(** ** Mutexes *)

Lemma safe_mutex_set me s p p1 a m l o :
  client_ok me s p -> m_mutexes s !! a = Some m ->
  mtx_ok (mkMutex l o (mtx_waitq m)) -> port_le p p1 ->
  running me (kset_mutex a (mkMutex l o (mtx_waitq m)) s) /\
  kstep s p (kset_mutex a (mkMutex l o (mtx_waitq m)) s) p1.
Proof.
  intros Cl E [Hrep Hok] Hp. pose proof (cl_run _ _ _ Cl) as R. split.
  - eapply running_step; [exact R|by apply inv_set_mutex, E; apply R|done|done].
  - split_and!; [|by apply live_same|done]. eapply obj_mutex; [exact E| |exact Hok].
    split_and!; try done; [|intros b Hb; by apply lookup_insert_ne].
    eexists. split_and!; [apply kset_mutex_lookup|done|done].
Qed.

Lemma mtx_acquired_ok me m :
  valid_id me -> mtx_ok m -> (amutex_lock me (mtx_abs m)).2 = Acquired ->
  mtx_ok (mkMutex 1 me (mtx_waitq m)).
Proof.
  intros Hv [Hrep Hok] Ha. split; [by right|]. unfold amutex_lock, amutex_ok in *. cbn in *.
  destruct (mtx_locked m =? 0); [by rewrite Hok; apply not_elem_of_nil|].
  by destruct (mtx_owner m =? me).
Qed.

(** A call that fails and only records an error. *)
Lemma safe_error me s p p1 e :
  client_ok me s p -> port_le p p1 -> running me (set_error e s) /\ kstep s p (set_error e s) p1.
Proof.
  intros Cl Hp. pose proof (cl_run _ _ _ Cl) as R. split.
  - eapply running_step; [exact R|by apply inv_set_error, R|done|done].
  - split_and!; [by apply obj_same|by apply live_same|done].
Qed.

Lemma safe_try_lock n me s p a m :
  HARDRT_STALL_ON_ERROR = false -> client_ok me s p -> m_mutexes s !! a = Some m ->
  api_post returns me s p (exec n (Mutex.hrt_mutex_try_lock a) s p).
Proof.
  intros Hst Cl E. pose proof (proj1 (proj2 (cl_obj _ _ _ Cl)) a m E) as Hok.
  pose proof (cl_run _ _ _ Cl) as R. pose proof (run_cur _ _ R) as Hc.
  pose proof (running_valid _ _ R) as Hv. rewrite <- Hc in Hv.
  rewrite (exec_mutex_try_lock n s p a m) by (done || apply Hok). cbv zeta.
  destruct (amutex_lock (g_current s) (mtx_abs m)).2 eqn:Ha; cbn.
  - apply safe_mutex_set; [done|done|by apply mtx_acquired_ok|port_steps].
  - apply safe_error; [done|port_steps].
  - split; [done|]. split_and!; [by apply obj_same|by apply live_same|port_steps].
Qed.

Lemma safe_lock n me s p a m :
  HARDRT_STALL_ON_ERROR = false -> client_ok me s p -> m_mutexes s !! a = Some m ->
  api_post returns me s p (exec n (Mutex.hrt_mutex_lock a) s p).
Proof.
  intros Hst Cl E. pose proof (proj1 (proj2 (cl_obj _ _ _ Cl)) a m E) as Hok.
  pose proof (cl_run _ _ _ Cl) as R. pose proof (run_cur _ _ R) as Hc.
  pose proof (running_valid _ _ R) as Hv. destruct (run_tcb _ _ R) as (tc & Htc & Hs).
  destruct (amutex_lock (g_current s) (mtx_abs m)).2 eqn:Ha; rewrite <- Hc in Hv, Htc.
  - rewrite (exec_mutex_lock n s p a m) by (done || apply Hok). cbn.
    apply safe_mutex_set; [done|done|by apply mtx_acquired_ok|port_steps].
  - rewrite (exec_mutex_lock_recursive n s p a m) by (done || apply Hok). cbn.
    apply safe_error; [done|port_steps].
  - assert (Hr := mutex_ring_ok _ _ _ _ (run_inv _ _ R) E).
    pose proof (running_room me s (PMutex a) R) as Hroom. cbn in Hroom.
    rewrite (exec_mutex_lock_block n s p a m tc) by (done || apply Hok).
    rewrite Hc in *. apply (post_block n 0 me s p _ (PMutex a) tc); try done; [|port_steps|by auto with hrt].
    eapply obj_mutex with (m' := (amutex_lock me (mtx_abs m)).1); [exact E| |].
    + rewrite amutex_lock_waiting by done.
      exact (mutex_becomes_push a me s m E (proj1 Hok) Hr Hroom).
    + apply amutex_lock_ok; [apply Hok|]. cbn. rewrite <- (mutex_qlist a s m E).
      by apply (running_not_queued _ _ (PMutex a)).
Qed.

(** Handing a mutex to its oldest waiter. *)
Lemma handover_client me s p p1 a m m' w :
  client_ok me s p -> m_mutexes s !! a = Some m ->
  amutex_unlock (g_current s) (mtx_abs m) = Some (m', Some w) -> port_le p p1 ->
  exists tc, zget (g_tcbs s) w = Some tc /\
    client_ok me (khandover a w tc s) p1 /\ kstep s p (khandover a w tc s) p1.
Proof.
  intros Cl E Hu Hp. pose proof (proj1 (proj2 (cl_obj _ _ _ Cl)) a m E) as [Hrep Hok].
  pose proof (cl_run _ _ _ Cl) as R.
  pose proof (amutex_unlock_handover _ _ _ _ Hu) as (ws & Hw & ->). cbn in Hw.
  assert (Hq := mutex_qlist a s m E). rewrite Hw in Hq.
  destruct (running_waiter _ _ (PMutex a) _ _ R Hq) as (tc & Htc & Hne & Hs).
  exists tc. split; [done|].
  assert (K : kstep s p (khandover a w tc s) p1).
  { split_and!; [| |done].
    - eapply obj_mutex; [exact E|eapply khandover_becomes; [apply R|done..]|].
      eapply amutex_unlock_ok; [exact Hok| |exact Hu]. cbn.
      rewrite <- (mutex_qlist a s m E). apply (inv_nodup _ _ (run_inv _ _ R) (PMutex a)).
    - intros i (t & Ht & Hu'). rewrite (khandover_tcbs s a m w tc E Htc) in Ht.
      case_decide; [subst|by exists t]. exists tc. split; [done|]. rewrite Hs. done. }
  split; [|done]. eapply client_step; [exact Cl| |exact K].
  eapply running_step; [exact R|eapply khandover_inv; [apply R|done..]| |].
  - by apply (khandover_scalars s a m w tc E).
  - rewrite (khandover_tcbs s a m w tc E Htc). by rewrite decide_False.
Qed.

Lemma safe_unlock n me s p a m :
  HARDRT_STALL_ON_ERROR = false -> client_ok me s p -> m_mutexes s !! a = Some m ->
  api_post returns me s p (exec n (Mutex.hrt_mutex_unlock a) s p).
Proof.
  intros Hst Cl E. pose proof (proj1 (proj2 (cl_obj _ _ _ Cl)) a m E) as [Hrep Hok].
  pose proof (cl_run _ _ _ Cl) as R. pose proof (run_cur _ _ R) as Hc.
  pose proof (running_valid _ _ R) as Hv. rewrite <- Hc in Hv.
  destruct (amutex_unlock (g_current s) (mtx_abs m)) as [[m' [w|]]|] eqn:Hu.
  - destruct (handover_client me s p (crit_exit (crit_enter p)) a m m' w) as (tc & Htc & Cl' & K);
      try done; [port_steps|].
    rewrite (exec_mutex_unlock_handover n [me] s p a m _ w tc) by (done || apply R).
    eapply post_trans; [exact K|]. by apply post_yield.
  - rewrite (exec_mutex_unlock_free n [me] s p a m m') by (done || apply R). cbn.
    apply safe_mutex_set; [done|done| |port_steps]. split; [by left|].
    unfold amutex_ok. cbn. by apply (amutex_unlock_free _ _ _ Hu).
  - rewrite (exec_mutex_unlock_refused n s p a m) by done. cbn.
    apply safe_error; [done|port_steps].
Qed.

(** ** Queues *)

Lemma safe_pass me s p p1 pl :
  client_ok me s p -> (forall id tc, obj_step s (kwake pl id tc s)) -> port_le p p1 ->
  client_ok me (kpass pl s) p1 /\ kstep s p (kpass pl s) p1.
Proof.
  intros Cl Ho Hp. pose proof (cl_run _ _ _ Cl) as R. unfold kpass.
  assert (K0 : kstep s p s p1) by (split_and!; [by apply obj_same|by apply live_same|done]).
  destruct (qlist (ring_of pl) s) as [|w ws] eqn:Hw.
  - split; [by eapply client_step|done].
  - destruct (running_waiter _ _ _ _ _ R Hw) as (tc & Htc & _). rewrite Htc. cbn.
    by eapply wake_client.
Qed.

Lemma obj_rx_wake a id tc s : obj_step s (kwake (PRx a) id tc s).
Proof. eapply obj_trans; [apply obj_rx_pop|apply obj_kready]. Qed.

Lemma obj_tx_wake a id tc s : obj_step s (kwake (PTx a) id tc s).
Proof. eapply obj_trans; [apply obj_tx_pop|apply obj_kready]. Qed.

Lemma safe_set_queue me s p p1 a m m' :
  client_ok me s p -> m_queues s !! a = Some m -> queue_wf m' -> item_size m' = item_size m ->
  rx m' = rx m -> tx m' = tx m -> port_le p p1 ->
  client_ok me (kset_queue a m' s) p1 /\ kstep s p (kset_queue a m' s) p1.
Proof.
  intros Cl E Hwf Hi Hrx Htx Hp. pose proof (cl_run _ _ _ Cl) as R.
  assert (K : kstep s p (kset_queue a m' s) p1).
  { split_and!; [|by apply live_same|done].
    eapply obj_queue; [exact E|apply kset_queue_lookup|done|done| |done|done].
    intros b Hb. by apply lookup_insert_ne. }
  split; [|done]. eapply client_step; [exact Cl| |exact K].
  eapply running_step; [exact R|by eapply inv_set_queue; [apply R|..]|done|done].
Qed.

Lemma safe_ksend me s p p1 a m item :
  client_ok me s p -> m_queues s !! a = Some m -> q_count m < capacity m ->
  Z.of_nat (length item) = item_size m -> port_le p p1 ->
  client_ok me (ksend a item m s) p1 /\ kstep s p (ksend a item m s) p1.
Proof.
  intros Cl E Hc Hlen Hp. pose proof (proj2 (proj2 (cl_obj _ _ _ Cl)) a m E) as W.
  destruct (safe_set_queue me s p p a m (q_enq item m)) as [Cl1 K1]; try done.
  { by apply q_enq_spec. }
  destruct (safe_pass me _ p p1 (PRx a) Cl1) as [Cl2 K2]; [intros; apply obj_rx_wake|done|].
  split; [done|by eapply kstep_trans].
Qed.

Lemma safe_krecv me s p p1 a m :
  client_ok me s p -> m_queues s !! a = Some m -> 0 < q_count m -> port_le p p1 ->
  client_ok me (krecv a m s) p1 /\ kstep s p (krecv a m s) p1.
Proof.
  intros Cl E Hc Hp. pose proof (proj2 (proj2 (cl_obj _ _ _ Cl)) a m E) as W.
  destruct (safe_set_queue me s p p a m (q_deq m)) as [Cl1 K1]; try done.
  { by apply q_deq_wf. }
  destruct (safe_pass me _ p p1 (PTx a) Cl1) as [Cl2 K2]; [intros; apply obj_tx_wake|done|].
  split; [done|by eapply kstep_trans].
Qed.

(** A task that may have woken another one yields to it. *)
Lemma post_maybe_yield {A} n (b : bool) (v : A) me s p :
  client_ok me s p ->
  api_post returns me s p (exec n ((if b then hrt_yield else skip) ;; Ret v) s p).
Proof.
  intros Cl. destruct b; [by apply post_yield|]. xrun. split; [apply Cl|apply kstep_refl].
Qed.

Task objective:
Repeat, word for word, the lines above between the line holding "- eapply obj_mutex;" and the line holding "unfold amutex_ok. cbn.", inclusive; omit everything else.

Problem solution:
    - eapply obj_mutex; [exact E|eapply khandover_becomes; [apply R|done..]|].
      eapply amutex_unlock_ok; [exact Hok| |exact Hu]. cbn.
      rewrite <- (mutex_qlist a s m E). apply (inv_nodup _ _ (run_inv _ _ R) (PMutex a)).
    - intros i (t & Ht & Hu'). rewrite (khandover_tcbs s a m w tc E Htc) in Ht.
      case_decide; [subst|by exists t]. exists tc. split; [done|]. rewrite Hs. done. }
  split; [|done]. eapply client_step; [exact Cl| |exact K].
  eapply running_step; [exact R|eapply khandover_inv; [apply R|done..]| |].
  - by apply (khandover_scalars s a m w tc E).
  - rewrite (khandover_tcbs s a m w tc E Htc). by rewrite decide_False.
Qed.

Lemma safe_unlock n me s p a m :
  HARDRT_STALL_ON_ERROR = false -> client_ok me s p -> m_mutexes s !! a = Some m ->
  api_post returns me s p (exec n (Mutex.hrt_mutex_unlock a) s p).
Proof.
  intros Hst Cl E. pose proof (proj1 (proj2 (cl_obj _ _ _ Cl)) a m E) as [Hrep Hok].
  pose proof (cl_run _ _ _ Cl) as R. pose proof (run_cur _ _ R) as Hc.
  pose proof (running_valid _ _ R) as Hv. rewrite <- Hc in Hv.
  destruct (amutex_unlock (g_current s) (mtx_abs m)) as [[m' [w|]]|] eqn:Hu.
  - destruct (handover_client me s p (crit_exit (crit_enter p)) a m m' w) as (tc & Htc & Cl' & K);
      try done; [port_steps|].
    rewrite (exec_mutex_unlock_handover n [me] s p a m _ w tc) by (done || apply R).
    eapply post_trans; [exact K|]. by apply post_yield.
  - rewrite (exec_mutex_unlock_free n [me] s p a m m') by (done || apply R). cbn.
    apply safe_mutex_set; [done|done| |port_steps]. split; [by left|].
    unfold amutex_ok. cbn. by apply (amutex_unlock_free _ _ _ Hu).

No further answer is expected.